MERRIAM-WEBSTER
Was this all a joke?
You could be excused for thinking that much of English pronunciation was invented by a trickster god, one with a particularly cruel streak. After all, how else could we have come to a place where through doesn’t rhyme with though, enough doesn’t rhyme with lough, and cough doesn’t rhyme with hiccough? We’re happy to tell you that there was no trickster god involved: there are reasons for why things are the way they are. Read on, and we’ll explain one of the great mysteries of our language: why so many of the letters seem to be just sitting around doing no work.
mnemonic
Some letters are silent in English because they are part of sound combinations that are so uncommon that English speakers ultimately resist pronouncing them. Our language is a glutton, and it has taken words from an enormous number of other languages. Since we have words borrowed from languages that have different sound patterns, this results in English speakers pronouncing the words differently than in their languages of origin.
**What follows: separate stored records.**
(** ** Observations on a trace *)

(** The actions handed to [dispatch], oldest first, whether the sink returned
    or threw. *)
Fixpoint dispatched (tr : Trace) : list JsVal :=
  match tr with
  | [] => []
  | Dispatch a :: rest => a :: dispatched rest
  | _ :: rest => dispatched rest
  end.

(** The axios calls made, oldest first. *)
Fixpoint requests (tr : Trace) : list (Verb * list JsVal) :=
  match tr with
  | [] => []
  | AxiosCall v args :: rest => (v, args) :: requests rest
  | _ :: rest => requests rest
  end.

(** The effects of one run of the dispatcher, or of a wrapper, from a clean
    trace. *)
Definition effects_of {A} (m : M A) : Trace := snd (m []).

(** Total property read, for values already known not to be null or
    undefined: an absent property is undefined. *)
Definition prop (v : JsVal) (k : string) : JsVal :=
  match own_of k v with
  | Some x => x
  | None => VUndefined
  end.

(** The three literals the module dispatches. *)
Definition pending_action (type : JsVal) : JsVal :=
  VObj [("type", type); ("meta", VObj [("status", PENDING)])].
Definition success_action (type payload : JsVal) : JsVal :=
  VObj [("type", type); ("meta", VObj [("status", SUCCESS)]);
        ("payload", payload)].
Definition error_action (type payload : JsVal) : JsVal :=
  VObj [("type", type); ("payload", payload); ("status", ERROR)].

(** The value of [error && error.response ? error.response.data : error]. *)
Definition errorMessage_of (error : JsVal) : JsVal :=
  if truthy error && truthy (prop error "response")
  then prop (prop error "response") "data"
  else error.

(** The development-only console output of [handleError]. *)
Definition diagnostics (env : Env) (error type : JsVal) : Trace :=
  if String.eqb (getEnvironment env) "development"
  then [ConsoleError (VStr ("Error type: "
                            ++ to_string (number_toString env) type ++ "."));
        ConsoleError error]
  else [].

(** Lifecycle status as a consumer of the sink reads it. *)
Inductive Status : Type := StPending | StSuccess | StError.

Definition status_of_tag (v : JsVal) : option Status :=
  match v with
  | VStr s =>
      if String.eqb s "PENDING" then Some StPending
      else if String.eqb s "SUCCESS" then Some StSuccess
      else if String.eqb s "ERROR" then Some StError
      else None
  | _ => None
  end.

(** The status nested under [meta]. *)
Definition meta_status (action : JsVal) : option Status :=
  match own_of "meta" action with
  | Some meta =>
      match own_of "status" meta with
      | Some tag => status_of_tag tag
      | None => None
      end
  | None => None
  end.

(** The status at the top level of the action. *)
Definition top_status (action : JsVal) : option Status :=
  match own_of "status" action with
  | Some tag => status_of_tag tag
  | None => None
  end.

Definition has_own (k : string) (action : JsVal) : bool :=
  match own_of k action with
  | Some _ => true
  | None => false
  end.

(** A consumer that looks in both places. *)
Definition lifecycle (action : JsVal) : option Status :=
  match meta_status action with
  | Some s => Some s
  | None => top_status action
  end.

Definition status_eqb (a b : Status) : bool :=
  match a, b with
  | StPending, StPending | StSuccess, StSuccess | StError, StError => true
  | _, _ => false
  end.

(** ** Sinks *)

(** A sink that returns from every dispatch. *)
Definition quiet : Sink := fun _ _ => None.

(** A sink that throws [e] on the actions of status [s] and returns from the
    others. *)
Definition throws_on (s : Status) (e : JsVal) : Sink :=
  fun _ action =>
    match lifecycle action with
    | Some s' => if status_eqb s s' then Some e else None
    | None => None
    end.

(** The sink returns from every dispatch of an action of status [s]. *)
Definition returns_from (dispatch : Sink) (s : Status) : Prop :=
  forall tr action, lifecycle action = Some s -> dispatch tr action = None.

(** The request-state machine of the specification:
    IDLE -> PENDING -> SUCCESS | ERROR, both terminal. *)
Inductive Phase : Type := Idle | InFlight | Succeeded | Errored.

Definition phase_step (p : Phase) (s : Status) : option Phase :=
  match p, s with
  | Idle, StPending => Some InFlight
  | InFlight, StSuccess => Some Succeeded
  | InFlight, StError => Some Errored
  | _, _ => None
  end.

Fixpoint phase_run (p : Phase) (events : list (option Status)) : option Phase :=
  match events with
  | [] => Some p
  | Some s :: rest =>
      match phase_step p s with
      | Some p' => phase_run p' rest
      | None => None
      end
  | None :: _ => None
  end.



(** The two shapes an action can take: status nested under [meta] with no
    top-level [status], or [status] at the top level with no [meta]. *)
Definition nested_shape (s : Status) (action : JsVal) : Prop :=
  meta_status action = Some s /\ has_own "status" action = false.

Definition flat_shape (s : Status) (action : JsVal) : Prop :=
  top_status action = Some s /\ has_own "meta" action = false.

(** ** The outgoing request, read by axios's calling convention:
    [post] and [put] take (url, data, config), [get] and [delete] take
    (url, config) and would send [config.data] as a body. *)

Definition request_url (args : list JsVal) : option JsVal := nth_error args 0.

Definition request_config (verb : Verb) (args : list JsVal) : option JsVal :=
  match verb with
  | POST | PUT => nth_error args 2
  | GET | DELETE => nth_error args 1
  end.

Definition request_body (verb : Verb) (args : list JsVal) : option JsVal :=
  match verb with
  | POST | PUT => nth_error args 1
  | GET | DELETE =>
      match request_config verb args with
      | Some config => own_of "data" config
      | None => None
      end
  end.

Definition request_header (name : string) (verb : Verb) (args : list JsVal)
  : option JsVal :=
  match request_config verb args with
  | Some config =>
      match own_of "headers" config with
      | Some headers => own_of name headers
      | None => None
      end
  | None => None
  end.

(** The one axios call a run of the dispatcher makes once its PENDING dispatch
    has returned. *)
Definition outgoing (env : Env) (v : Verb) (t : JsVal) (o : Opts)
  : option (Verb * list JsVal) :=
  match requests (effects_of (httpRequest env quiet v t o)) with
  | [call] => Some call
  | _ => None
  end.

(** ** The specification's own wording, for comparison with the code *)



(** The POST/PUT payload as the specification words it: the supplied body, an
    empty object when the body is absent. *)
Definition spec_payload (body : JsVal) : JsVal :=
  match body with
  | VUndefined => VObj []
  | _ => body
  end.

(** ** Sample environments and values *)

Definition sample_env (mode : string) (outcome : Settled) : Env :=
  {| API_URL := "http://localhost:3000";
     getEnvironment := mode;
     getCookie := fun name =>
       if String.eqb name "token" then VStr "jwt-0123" else VUndefined;
     axios := fun _ _ => outcome;
     number_toString := fun n => NilZero.string_of_int (Z.to_int n) |}.

Definition user_body : JsVal := VObj [("id", VNum 1); ("name", VStr "A")].
Definition user_response : Response :=
  {| resp_data := user_body; resp_status := 200 |}.
Definition not_found : JsVal :=
  VObj [("response", VObj [("data", VStr "Not found"); ("status", VNum 404)])].
Definition render_failed : JsVal :=
  VObj [("message", VStr "Cannot read properties of undefined")].
Definition network_error : JsVal :=
  VObj [("message", VStr "Network Error")].
Definition fetch_user : Call :=
  CallGet (VStr "FETCH_USER") (VStr "user/1") (VBool true).

(** ** Running the functions *)

Lemma get_prop_truthy (v : JsVal) (k : string) (tr : Trace) :
  truthy v = true -> get_prop v k tr = (Normal (prop v k), tr).
Proof.
  destruct v; cbn; intros H; try discriminate; reflexivity.
Qed.

(** [handleError] throws nothing of its own: it logs in development, hands one
    ERROR action to the sink and, if the sink returns, returns a promise
    rejected with the message of that action; if the sink throws, so does
    the call. *)
Lemma handleError_run (dispatch : Sink) (env : Env) (error type : JsVal)
      (tr : Trace) :
  handleError env dispatch error type tr =
  let tr' := tr ++ diagnostics env error type in
  let action := error_action type (errorMessage_of error) in
  (match dispatch tr' action with
   | None => Normal (Rejected (errorMessage_of error))
   | Some e => Throw e
   end,
   tr' ++ [Dispatch action]).
Proof.
  unfold handleError, diagnostics, errorMessage_of, when, bind, console_error,
    call, emit, ret, Promise_reject, error_action.
  destruct (String.eqb (getEnvironment env) "development"); cbn;
    destruct (truthy error) eqn:He; cbn.
  all: try rewrite (get_prop_truthy _ _ _ He); cbn.
  all: try (destruct (truthy (prop error "response")) eqn:Hr; cbn;
            [ rewrite (get_prop_truthy _ _ _ He); cbn;
              rewrite (get_prop_truthy _ _ _ Hr); cbn | ]).
  all: rewrite ?He; cbn; rewrite ?app_nil_r; repeat rewrite <- app_assoc;
    cbn [app];
    match goal with
    | |- context [match ?d with Some _ => _ | None => _ end] => destruct d
    end;
    reflexivity.
Qed.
That’s why the m is silent in mnemonic, a word meaning “assisting memory” or “relating to memory.” Mnemonic came to English from Greek through Latin during the 1600s, when many words of Classical origin were introduced by scholarly writers.
It is documented that the m was pronounced before the n as recently as the late 1800s, and has since dropped away.
There are very few words in English that begin with ¬mn, and most of them are rare words that share the ultimate Greek root of the word meaning “to remember,” including mneme (pronounced /NEE-mee/), mnestic , mnemotechnical, and the name of the Greek goddess of memory, Mnemosyne.